Keep an eye on cardinality in metrics. Kubernetes labels are tempting, but high-cardinality labels such as pod UID, request ID, or user ID can make Prometheus expensive and slow. Use labels that help you aggregate: namespace, workload, pod, container, node, status code, route pattern. Avoid labels that create a new time series for every user or every request. Monitoring should not become the thing that hurts cluster performance.
Logs and traces complete the picture. Metrics tell you that latency increased; traces can show which downstream call got slow; logs can show the exact error or timeout. OpenTelemetry is commonly used to connect these signals, but the tool matters less than correlation. Use consistent service names, namespaces, versions, and trace IDs so you can move from an alert to the relevant logs without guessing.

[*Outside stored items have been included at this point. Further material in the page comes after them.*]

Lemma hw_draw_step_keeps (K : Clock) (a : bool) (s : session K) :
  s_pet (fst (Tamagotchi.draw_step a s)) = s_pet s /\
  s_rng (fst (Tamagotchi.draw_step a s)) = s_rng s /\
  s_last_tick (fst (Tamagotchi.draw_step a s)) = s_last_tick s /\
  s_last_button_press (fst (Tamagotchi.draw_step a s)) =
    s_last_button_press s.
Proof.
  unfold Tamagotchi.draw_step.
  destruct (s_needs_draw s); [|cbn [fst]; tauto].
  destruct (String.eqb (state (s_pet s)) "dead" && negb a)%bool;
    cbn [fst s_pet s_rng s_last_tick s_last_button_press]; tauto.
Qed.

(** X7. Debounce. When the debounce time has not elapsed since the last
    accepted press, an iteration ignores the pins altogether: it is the
    iteration with every button released, the pet is the one the tick step
    leaves, and last_button_press keeps its value. *)
Theorem bounce_is_ignored (K : Clock) (now : time K) (gpio : Z -> Z)
    (s : session K) :
  debounce_elapsed K now (s_last_button_press s) = false ->
  let r := Tamagotchi.loop_body now gpio s in
  r = Tamagotchi.loop_body now (fun _ => 1) s /\
  s_pet (fst r) = s_pet (Tamagotchi.tick_step now s) /\
  s_last_button_press (fst r) = s_last_button_press s.
Proof.
  intros H r. subst r. unfold Tamagotchi.loop_body.
  rewrite !hw_input_step_bounce by (rewrite hw_tick_step_press; exact H).
  cbn [Tamagotchi.mark_draw].
  destruct (hw_draw_step_keeps K false (Tamagotchi.tick_step now s))
    as (-> & _ & _ & ->).
  rewrite hw_tick_step_press. repeat split.
Qed.

Lemma bounce_is_ignored_witness :
  let s := mkSession (K := ms_clock) (mkPet 50 50 0 false "neutral")
             (rng_of []) 0 EmptyString 400 false in
  debounce_elapsed ms_clock 500 (s_last_button_press s) = false /\
  s_pet (fst (Tamagotchi.loop_body (K := ms_clock) 500 (held [5]) s)) =
  mkPet 50 50 0 false "neutral".
Proof.
  cbv zeta. split; [reflexivity|].
  exact (proj1 (proj2 (bounce_is_ignored ms_clock 500 (held [5])
    (mkSession (K := ms_clock) (mkPet 50 50 0 false "neutral")
       (rng_of []) 0 EmptyString 400 false) eq_refl))).
Defined.

(** X8. A refused press still restarts the debounce window. When the
    debounce time has elapsed and the Feed or the Play pin reads LOW while
    the pet, as the tick step leaves it, is asleep or dead, the iteration
    changes nothing in the pet and takes no action, yet last_button_press
    becomes the current time. *)
Theorem refused_press_restarts_debounce (K : Clock) (now : time K)
    (gpio : Z -> Z) (s : session K) :
  debounce_elapsed K now (s_last_button_press s) = true ->
  gpio 5 = 0 \/ gpio 6 = 0 ->
  is_asleep (s_pet (Tamagotchi.tick_step now s)) = true \/
  state (s_pet (Tamagotchi.tick_step now s)) = "dead" ->
  let r := Tamagotchi.loop_body now gpio s in
  s_pet (fst r) = s_pet (Tamagotchi.tick_step now s) /\
  snd (Tamagotchi.input_step now gpio (Tamagotchi.tick_step now s)) = false /\
  s_last_button_press (fst r) = now.
Proof.
  intros Hd Hpin Hg r. subst r. unfold Tamagotchi.loop_body.
  set (s1 := Tamagotchi.tick_step now s) in *.
  assert (Hd1 : debounce_elapsed K now (s_last_button_press s1) = true).
  { subst s1. rewrite hw_tick_step_press. exact Hd. }
  assert (E : Tamagotchi.input_step now gpio s1 =
              (mkSession (s_pet s1) (s_rng s1) (s_last_tick s1) (s_message s1)
                         now (s_needs_draw s1), false)).
  { unfold Tamagotchi.input_step. rewrite Hd1.
    unfold Tamagotchi.KEY_1_PIN, Tamagotchi.KEY_2_PIN, Tamagotchi.LOW.
    destruct (Z.eqb_spec (gpio 5) 0) as [E5 | N5].
    - rewrite hw_feed_guarded by exact Hg. reflexivity.
    - destruct Hpin as [E5 | E6]; [contradiction|].
      rewrite E6. cbn [Z.eqb].
      rewrite hw_play_guarded by exact Hg. reflexivity. }
  rewrite E. cbn [Tamagotchi.mark_draw snd].
  match goal with
  | |- context [Tamagotchi.draw_step false ?x] =>
      destruct (hw_draw_step_keeps K false x) as (-> & _ & _ & ->)
  end.
  cbn [s_pet s_last_button_press]. repeat split.
Qed.
(** X1.  With a user id of its own for every connection, the count is the number
    of connections of the room and the number of distinct ids among them,
    and a room whose count is 0 has no entry in either map. *)
Theorem member_count_one_id_per_connection w room :
  reachable_by fresh_user w →
  let c := connection_manager w in
  ConnectionManager.get_room_member_count c room = size (room_connections c room)
  ∧ ConnectionManager.get_room_member_count c room = size (connected_user_ids c room)
  ∧ (size (connected_user_ids c room) = 0 →
       active_connections c !! room = None ∧ room_members c !! room = None).
Proof.
  intros Hreach c.
  pose proof (reachable_inv w (reachable_fresh_user_session w Hreach)) as [Hk Hne Hcs Hsc].
  pose proof (reachable_members_inv w Hreach) as [Hu Hms Hsm Hsz].
  fold c in Hk, Hne, Hcs, Hsc, Hu, Hms, Hsm, Hsz.
  assert (Hcount : ConnectionManager.get_room_member_count c room
                   = size (room_connections c room)).
  { unfold ConnectionManager.get_room_member_count, room_connections.
    destruct (active_connections c !! room) as [conns|] eqn:Hc.
    - destruct (keys_agree_lookup _ _ _ Hk Hc) as [ids Hm]. rewrite Hm. simpl. eauto.
    - assert (room_members c !! room = None) as ->; [|done].
      apply not_elem_of_dom. rewrite <- Hk. by apply not_elem_of_dom. }
  assert (Hids : default ∅ (room_members c !! room) = connected_user_ids c room).
  { apply set_eq. intros i. unfold connected_user_ids.
    rewrite elem_of_list_to_set, list_elem_of_omap. split.
    - destruct (room_members c !! room) as [ids|] eqn:Hm; simpl; [|set_solver].
      intros Hi. destruct (Hms _ _ _ Hm Hi) as (ws & u & Hin & Hs & Hid).
      exists ws. rewrite elem_of_elements, Hs. simpl. by rewrite Hid.
    - intros (ws & Hin%elem_of_elements & Hs).
      destruct (user_sessions c !! ws) as [u|] eqn:Hsu; simpl in Hs; [|done].
      injection Hs as <-.
      apply room_connections_elem in Hin as Hin'. destruct Hin' as (conns & Hc & _).
      destruct (keys_agree_lookup _ _ _ Hk Hc) as [ids Hm]. rewrite Hm. simpl.
      by eapply Hsm. }
  split; [done|]. split.
  - unfold ConnectionManager.get_room_member_count. by rewrite Hids.
  - intros Hz. rewrite <- Hids in Hz.
    change (ConnectionManager.get_room_member_count c room = 0) in Hz.
    rewrite Hcount in Hz. apply size_empty_inv in Hz.
    assert (active_connections c !! room = None) as Hc.
    { destruct (active_connections c !! room) as [conns|] eqn:Hc; [|done].
      exfalso. apply (Hne room conns Hc). apply leibniz_equiv.
      by rewrite (room_connections_Some _ _ _ Hc) in Hz. }
    split; [done|]. apply not_elem_of_dom. rewrite <- Hk. by apply not_elem_of_dom.
Qed.

Lemma chat_world_fresh_user : reachable_by fresh_user chat_world.
Proof.
  repeat (apply reachable_step); [by apply reachable_init|..];
    (split; [split; [by vm_compute|]; split; [|done]|]; intros ws' u' Hu Heq).
  - by vm_compute in Hu.
  - by vm_compute in Hu.
  - apply (elem_of_map_to_list (user_sessions _)) in Hu.
    vm_compute in Hu. set_solver.
  - apply (elem_of_map_to_list (user_sessions _)) in Hu.
    vm_compute in Hu. set_solver.
  - apply (elem_of_map_to_list (user_sessions _)) in Hu.
    vm_compute in Hu. set_solver.
  - apply (elem_of_map_to_list (user_sessions _)) in Hu.
    vm_compute in Hu. set_solver.
Qed.

Lemma chat_world_reachable : reachable_by fresh_session chat_world.
Proof. exact (reachable_fresh_user_session chat_world chat_world_fresh_user). Qed.

Lemma member_count_one_id_per_connection_witness :
  reachable_by fresh_user chat_world
  ∧ ConnectionManager.get_room_member_count (connection_manager chat_world) "general"
    = size (connected_user_ids (connection_manager chat_world) "general").
Proof.
  split; [exact chat_world_fresh_user|].
  exact (proj1 (proj2 (member_count_one_id_per_connection chat_world "general"
                         chat_world_fresh_user))).
Defined.

(** ** No operation of the registry raises *)

Lemma reachable_weaken (allowed allowed' : World → op → Prop) w :
  (∀ w o, allowed w o → allowed' w o) →
  reachable_by allowed w → reachable_by allowed' w.
Proof.
  intros Hsub. induction 1 as [w Hi|w o _ IH Hf]; [by apply reachable_init|].
  apply reachable_step; [done|by apply Hsub].
Qed.

(** X2.  In every state reached from a fresh registry by [connect], [disconnect]
    and [broadcast_to_room] with any arguments, [active_connections] and
    [room_members] have the same keys; so [disconnect] and
    [broadcast_to_room] return normally, and so does [connect] once the
    websocket is accepted: the [KeyError] of a missing room cannot occur. *)
Theorem registry_never_raises w :
  reachable_by (λ _ _, True) w →
  keys_agree (connection_manager w)
  ∧ (∀ ws, returns (ConnectionManager.disconnect ws w) = true)
  ∧ (∀ raises room message,
       returns (ConnectionManager.broadcast_to_room raises room message w) = true)
  ∧ (∀ ws user room, returns (ConnectionManager.connect None ws user room w) = true).
Proof.
  intros Hk%reachable_keys_agree. split; [done|]. split; [|split].
  - intros ws. by apply disconnect_keys_agree.
  - intros raises room message. by apply broadcast_keys_agree.
  - intros ws user room. by apply connect_keys_agree.
Qed.

Lemma registry_never_raises_witness :
  reachable_by (λ _ _, True) chat_world
  ∧ returns (ConnectionManager.disconnect 11 chat_world) = true.
Proof.
  assert (H : reachable_by (λ _ _, True) chat_world).
  { by apply (reachable_weaken fresh_session), chat_world_reachable. }
  split; [exact H|]. exact (proj1 (proj2 (registry_never_raises chat_world H)) 11).
Defined.

(** ** The registry: member counts (C1) *)

(** C1 (the code departs from it).  After [alice] has connected to "general"
    from two devices, each with a handle and a [User] object of its own, and
    the first device has disconnected, the second connection is still
    registered with its session, so one distinct user id is connected; yet
    [disconnect] has discarded that id from [room_members], and
    [get_room_member_count] answers 0. *)
Theorem member_count_forgets_second_device :
  let c := connection_manager (run_all two_devices world0) in
  reachable_by fresh_session (run_all two_devices world0)
  ∧ room_connections c "general" = {[11]}
  ∧ ConnectionManager.get_user_info c 11 = Some alice_laptop
  ∧ connected_user_ids c "general" = {[ "u-alice" ]}
  ∧ size (connected_user_ids c "general") = 1
  ∧ ConnectionManager.get_room_member_count c "general" = 0.
Proof.
  split.
  { repeat (apply reachable_step); [by apply reachable_init| | |done].
    - split; [by vm_compute|]. split; [|done]. intros ws' u'. by vm_compute.
    - split; [by vm_compute|]. split; [|done]. intros ws' u'.
      unfold step, run. rewrite connect_new_room by done. simpl.
      rewrite lookup_insert. case_decide; [|by rewrite lookup_empty].
      by intros [= <-]. }
  repeat split; by vm_compute.
Qed.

For batch and worker systems, watch backlog age rather than only pod CPU. A queue worker can be healthy at the pod level while falling behind because incoming work exceeds processing capacity. Metrics such as oldest message age, jobs completed per minute, retries, and dead-letter counts often matter more than container utilization. HPA can scale from custom or external metrics when CPU is the wrong signal.
Review dashboards after incidents. If responders had to run five manual commands to answer the same question, that question belongs on a dashboard or in a runbook. Monitoring gets better through use. The goal is not to predict every failure; it is to make the next investigation shorter and less dependent on one person's memory.